(* ===== verification/Watermark.v ===== *)
(** * Watermark: the begin/done watermark of y/watermark.go

    [WaterMark] is the shared record together with the state its one [process] goroutine keeps
    in local variables ([pending], [indices], [waiters]).  Senders append to the FIFO channel
    [markCh]; [process] takes one mark off it at a time.  A failed assertion and a loop that
    would not end are [None].  [container/heap] keeps the least index first; the model keeps
    the whole heap sorted.  A channel that a waiter blocks on is a number, and closing it adds
    the number to [closed]. *)

From S2P Require Import Prelude.

(** ** Data *)

Record mark : Type := mkMark {
  mindex : Z;
  mwaiter : option nat;
  mindices : list Z;
  mdone : bool
}.

Record WaterMark : Type := mkWM {
  doneUntil : Z;
  lastIndex : Z;
  markCh : list mark;
  pending : gmap Z Z;
  indices : list Z;
  waiters : gmap Z (list nat);
  closed : gset nat
}.

Definition WaterMark_Init : WaterMark := mkWM 0 0 [] ∅ [] ∅ ∅.

(** ** The callers' operations: they only touch the atomics and the channel *)

Definition send (w : WaterMark) (m : mark) : WaterMark :=
  mkWM (doneUntil w) (lastIndex w) (markCh w ++ [m]) (pending w) (indices w) (waiters w)
    (closed w).

Definition set_lastIndex (w : WaterMark) (i : Z) : WaterMark :=
  mkWM (doneUntil w) i (markCh w) (pending w) (indices w) (waiters w) (closed w).

Definition SetDoneUntil (w : WaterMark) (v : Z) : WaterMark :=
  mkWM v (lastIndex w) (markCh w) (pending w) (indices w) (waiters w) (closed w).

Definition Begin (w : WaterMark) (index : Z) : WaterMark :=
  send (set_lastIndex w index) (mkMark index None [] false).

(** [indices[len(indices)-1]] panics on an empty slice. *)
Definition BeginMany (w : WaterMark) (idxs : list Z) : option WaterMark :=
  l ← last idxs;
  Some (send (set_lastIndex w l) (mkMark 0 None idxs false)).

Definition Done (w : WaterMark) (index : Z) : WaterMark :=
  send w (mkMark index None [] true).

Definition DoneMany (w : WaterMark) (idxs : list Z) : WaterMark :=
  send w (mkMark 0 None idxs true).

(** [WaitForMark] up to its [select]: whether it returns at once, else a waiter mark is sent
    and the caller blocks until [ch] is closed (or its context ends). *)
Definition WaitForMark (w : WaterMark) (index : Z) (ch : nat) : bool * WaterMark :=
  if bool_decide (index <= doneUntil w) then (true, w)
  else (false, send w (mkMark index (Some ch) [] false)).

(** ** The [process] goroutine *)

(** [heap.Push] and [heap.Pop] on the sorted heap. *)
Fixpoint heap_Push (x : Z) (l : list Z) : list Z :=
  match l with
  | [] => [x]
  | y :: l' => if bool_decide (x <= y) then x :: l else y :: heap_Push x l'
  end.

(** Pop every leading index whose count is not positive; [until] is the last one popped. *)
Fixpoint pop_loop (indices : list Z) (pending : gmap Z Z) (until : Z)
    : list Z * gmap Z Z * Z :=
  match indices with
  | [] => ([], pending, until)
  | min :: indices' =>
      if bool_decide (0 < default 0 (pending !! min)) then (indices, pending, until)
      else pop_loop indices' (delete min pending) min
  end.

Definition notifyAndRemove (idx : Z) (toNotify : list nat)
    (st : gmap Z (list nat) * gset nat) : gmap Z (list nat) * gset nat :=
  (delete idx st.1, st.2 ∪ list_to_set toNotify).

(** [for idx := doneUntil + 1; idx <= until; idx++]; [None] when the fuel runs out. *)
Fixpoint notify_range (fuel : nat) (idx until : Z) (st : gmap Z (list nat) * gset nat)
    : option (gmap Z (list nat) * gset nat) :=
  if bool_decide (idx <= until) then
    match fuel with
    | O => None
    | S fuel =>
        notify_range fuel (u64 (idx + 1)) until
          (match st.1 !! idx with Some toNotify => notifyAndRemove idx toNotify st | None => st end)
    end
  else Some st.

(** [for idx, toNotify := range waiters { if idx <= until {...} }]. *)
Definition notify_all (until : Z) (st : gmap Z (list nat) * gset nat)
    : gmap Z (list nat) * gset nat :=
  foldl (fun st e => if bool_decide (e.1 <= until) then notifyAndRemove e.1 e.2 st else st)
    st (map_to_list st.1).

Definition notify (du until : Z) (st : gmap Z (list nat) * gset nat)
    : option (gmap Z (list nat) * gset nat) :=
  if bool_decide (u64 (until - du) <= Z.of_nat (size st.1))
  then notify_range (size st.1) (u64 (du + 1)) until st
  else Some (notify_all until st).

> WORK TO BE COMPLETED: Copy out all the entries exactly once more.

> WRITTEN SOLUTION:
(* ===== verification/Watermark.v ===== *)
(** * Watermark: the begin/done watermark of y/watermark.go

    [WaterMark] is the shared record together with the state its one [process] goroutine keeps
    in local variables ([pending], [indices], [waiters]).  Senders append to the FIFO channel
    [markCh]; [process] takes one mark off it at a time.  A failed assertion and a loop that
    would not end are [None].  [container/heap] keeps the least index first; the model keeps
    the whole heap sorted.  A channel that a waiter blocks on is a number, and closing it adds
    the number to [closed]. *)

From S2P Require Import Prelude.

(** ** Data *)

Record mark : Type := mkMark {
  mindex : Z;
  mwaiter : option nat;
  mindices : list Z;
  mdone : bool
}.

Record WaterMark : Type := mkWM {
  doneUntil : Z;
  lastIndex : Z;
  markCh : list mark;
  pending : gmap Z Z;
  indices : list Z;
  waiters : gmap Z (list nat);
  closed : gset nat
}.

Definition WaterMark_Init : WaterMark := mkWM 0 0 [] ∅ [] ∅ ∅.

(** ** The callers' operations: they only touch the atomics and the channel *)

Definition send (w : WaterMark) (m : mark) : WaterMark :=
  mkWM (doneUntil w) (lastIndex w) (markCh w ++ [m]) (pending w) (indices w) (waiters w)
    (closed w).

Definition set_lastIndex (w : WaterMark) (i : Z) : WaterMark :=
  mkWM (doneUntil w) i (markCh w) (pending w) (indices w) (waiters w) (closed w).

Definition SetDoneUntil (w : WaterMark) (v : Z) : WaterMark :=
  mkWM v (lastIndex w) (markCh w) (pending w) (indices w) (waiters w) (closed w).

Definition Begin (w : WaterMark) (index : Z) : WaterMark :=
  send (set_lastIndex w index) (mkMark index None [] false).

(** [indices[len(indices)-1]] panics on an empty slice. *)
Definition BeginMany (w : WaterMark) (idxs : list Z) : option WaterMark :=
  l ← last idxs;
  Some (send (set_lastIndex w l) (mkMark 0 None idxs false)).

Definition Done (w : WaterMark) (index : Z) : WaterMark :=
  send w (mkMark index None [] true).

Definition DoneMany (w : WaterMark) (idxs : list Z) : WaterMark :=
  send w (mkMark 0 None idxs true).

(** [WaitForMark] up to its [select]: whether it returns at once, else a waiter mark is sent
    and the caller blocks until [ch] is closed (or its context ends). *)
Definition WaitForMark (w : WaterMark) (index : Z) (ch : nat) : bool * WaterMark :=
  if bool_decide (index <= doneUntil w) then (true, w)
  else (false, send w (mkMark index (Some ch) [] false)).

(** ** The [process] goroutine *)

(** [heap.Push] and [heap.Pop] on the sorted heap. *)
Fixpoint heap_Push (x : Z) (l : list Z) : list Z :=
  match l with
  | [] => [x]
  | y :: l' => if bool_decide (x <= y) then x :: l else y :: heap_Push x l'
  end.

(** Pop every leading index whose count is not positive; [until] is the last one popped. *)
Fixpoint pop_loop (indices : list Z) (pending : gmap Z Z) (until : Z)
    : list Z * gmap Z Z * Z :=
  match indices with
  | [] => ([], pending, until)
  | min :: indices' =>
      if bool_decide (0 < default 0 (pending !! min)) then (indices, pending, until)
      else pop_loop indices' (delete min pending) min
  end.

Definition notifyAndRemove (idx : Z) (toNotify : list nat)
    (st : gmap Z (list nat) * gset nat) : gmap Z (list nat) * gset nat :=
  (delete idx st.1, st.2 ∪ list_to_set toNotify).

(** [for idx := doneUntil + 1; idx <= until; idx++]; [None] when the fuel runs out. *)
Fixpoint notify_range (fuel : nat) (idx until : Z) (st : gmap Z (list nat) * gset nat)
    : option (gmap Z (list nat) * gset nat) :=
  if bool_decide (idx <= until) then
    match fuel with
    | O => None
    | S fuel =>
        notify_range fuel (u64 (idx + 1)) until
          (match st.1 !! idx with Some toNotify => notifyAndRemove idx toNotify st | None => st end)
    end
  else Some st.

(** [for idx, toNotify := range waiters { if idx <= until {...} }]. *)
Definition notify_all (until : Z) (st : gmap Z (list nat) * gset nat)
    : gmap Z (list nat) * gset nat :=
  foldl (fun st e => if bool_decide (e.1 <= until) then notifyAndRemove e.1 e.2 st else st)
    st (map_to_list st.1).

Definition notify (du until : Z) (st : gmap Z (list nat) * gset nat)
    : option (gmap Z (list nat) * gset nat) :=
  if bool_decide (u64 (until - du) <= Z.of_nat (size st.1))
  then notify_range (size st.1) (u64 (du + 1)) until st
  else Some (notify_all until st).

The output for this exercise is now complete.